Write down, unchanged, the entries from the first line through the line holding "blocks of the". Include no other line.

(Collected data)
------------------------
(* ===== verification/FsReserve.v ===== *)
(** * FsReserve: room on the disk

    A file whose missing blocks among the first [K] are no more than the free
    blocks of the disk can be filled up to there: the allocator never fails. *)

From S2P Require Import Prelude Mmu Bytes Bio BioSpec Log LogSpec Fs FsSpec FsBlocks FsFile.

Section Reserve.
Context (G : logcfg) (sb : superblock) (K : nat).
Hypothesis Hly : layout G sb.

Definition data_blocks : list Z := seqZ (sb_bmapstart sb + 1) (sb_size sb - sb_bmapstart sb - 1).
Definition free_blocks (V : Z → block) : list Z := filter (λ b, used sb V b = false) data_blocks.
Definition file_slots : list nat := seq 0 K ++ [INDSLOT].
Definition lacking (V : Z → block) (i : inode) : list nat := filter (λ j, slot V i j = 0) file_slots.
Definition enough (V : Z → block) (i : inode) : Prop := (length (lacking V i) ≤ length (free_blocks V))%nat.

Lemma elem_data_blocks b : b ∈ data_blocks ↔ sb_bmapstart sb < b < sb_size sb.
Proof using. unfold data_blocks. rewrite elem_of_seqZ. lia. Qed.
Lemma elem_file_slots j : j ∈ file_slots ↔ (j < K)%nat ∨ j = INDSLOT.
Proof using. unfold file_slots. rewrite elem_of_app, elem_of_seq, list_elem_of_singleton. lia. Qed.
Lemma file_slot_le j : (K ≤ INDSLOT)%nat → j ∈ file_slots → (j ≤ INDSLOT)%nat.
Proof using. rewrite elem_file_slots. lia. Qed.

Lemma enough_not_full V i k :
  enough V i → (k < K)%nat ∨ k = INDSLOT → slot V i k = 0 → ¬ ∀ b, 0 ≤ b < sb_size sb → used sb V b = true.
Proof using Hly.
  intros He Hk Hs Hall. assert (Hl : k ∈ lacking V i) by (apply list_elem_of_filter; split; [done|by apply elem_file_slots]).
  assert (Hf : free_blocks V = []).
  { destruct (free_blocks V) as [|b l] eqn:E; [done|].
    assert (Hb : b ∈ free_blocks V) by (rewrite E; left). apply list_elem_of_filter in Hb as [Hu Hb%elem_data_blocks].
    rewrite Hall in Hu; [done|]. pose proof (bm_range G sb Hly). lia. }
  unfold enough in He. rewrite Hf in He. destruct (lacking V i); [by apply elem_of_nil in Hl|cbn in He; lia].
Qed.

Lemma enough_grows V i V' i' k :
  (K ≤ INDSLOT)%nat → (k < K)%nat ∨ k = INDSLOT → file_ok sb V i → enough V i → grows sb V i V' i' k → enough V' i'.
Proof using Hly.
  intros HK Hk Hfile He Hg. unfold enough, lacking, free_blocks in *.
  assert (Hr : ∀ b, b ∈ data_blocks → 0 ≤ b < FSSIZE) by (intros b Hb%elem_data_blocks; by apply (data_range G sb Hly)).
  rewrite (length_filter_split (λ j, slot V i j = 0) (λ j, slot V' i' j = 0)) in He.
  2: { intros j Hj%(file_slot_le j HK) Hz. destruct (decide (slot V i j = 0)) as [|Hn]; [done|].
    by rewrite (gr_keep _ _ _ _ _ _ Hg j Hj Hn) in Hz. }
  rewrite (length_filter_split (λ b, used sb V b = false) (λ b, used sb V' b = false)) in He.
  2: { intros b Hb%Hr Hu. destruct (used sb V b) eqn:E; [|done]. by rewrite (gr_used _ _ _ _ _ _ Hg b Hb E) in Hu. }
  set (new := filter (λ j, slot V i j = 0 ∧ ¬ slot V' i' j = 0) file_slots) in *.
  set (taken := filter (λ b, used sb V b = false ∧ ¬ used sb V' b = false) data_blocks) in *.
  assert (Ht : (length taken ≤ length new)%nat); [|lia].
  rewrite <- (length_fmap (slot V' i') new). apply sub_length; [apply NoDup_filter, NoDup_seqZ|].
  intros b [[Hu Hu'] Hb]%list_elem_of_filter. apply not_false_is_true in Hu'. apply list_elem_of_fmap.
  assert (Hj : ∃ j, j ∈ file_slots ∧ b = slot V' i' j).
  { destruct (gr_alloc _ _ _ _ _ _ Hg b (Hr b Hb) Hu') as [?|[-> | ->]]; [congruence|exists k|exists INDSLOT]; (split; [|done]);
      apply elem_file_slots; auto. }
  destruct Hj as (j & Hj & ->). exists j. split; [done|]. apply list_elem_of_filter. split; [|done].
  pose proof (file_slot_le j HK Hj) as Hjl. split.
  - destruct (decide (slot V i j = 0)) as [|Hn]; [done|]. rewrite (gr_keep _ _ _ _ _ _ Hg j Hjl Hn) in Hu.
    by rewrite (proj2 (fo_range _ _ _ Hfile j Hjl Hn)) in Hu.
  - apply elem_data_blocks in Hb. pose proof (bm_range G sb Hly). lia.
Qed.

Lemma enough_reservation : (K ≤ INDSLOT)%nat → reservation sb (λ _, False) K enough.
Proof using Hly.
  intros HK. split.
  - intros V i k He Hk _ Hs Hall. by eapply enough_not_full.
  - intros V i V' i' k Hk Hf He Hg. by eapply enough_grows.
  - intros V i V' i' Hs Hu. unfold enough, lacking, free_blocks.
    rewrite (filter_ext_in (λ j, slot V' i' j = 0) (λ j, slot V i j = 0)), (filter_ext_in (λ b, used sb V' b = false) (λ b, used sb V b = false)); [done| |].
    + intros b _. by rewrite Hu.
    + intros j Hj. by rewrite Hs by (by apply file_slot_le).
Qed.
End Reserve.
------------------------
[Result for this exercise]:
(* ===== verification/FsReserve.v ===== *)
(** * FsReserve: room on the disk

    A file whose missing blocks among the first [K] are no more than the free
    blocks of the disk can be filled up to there: the allocator never fails. *)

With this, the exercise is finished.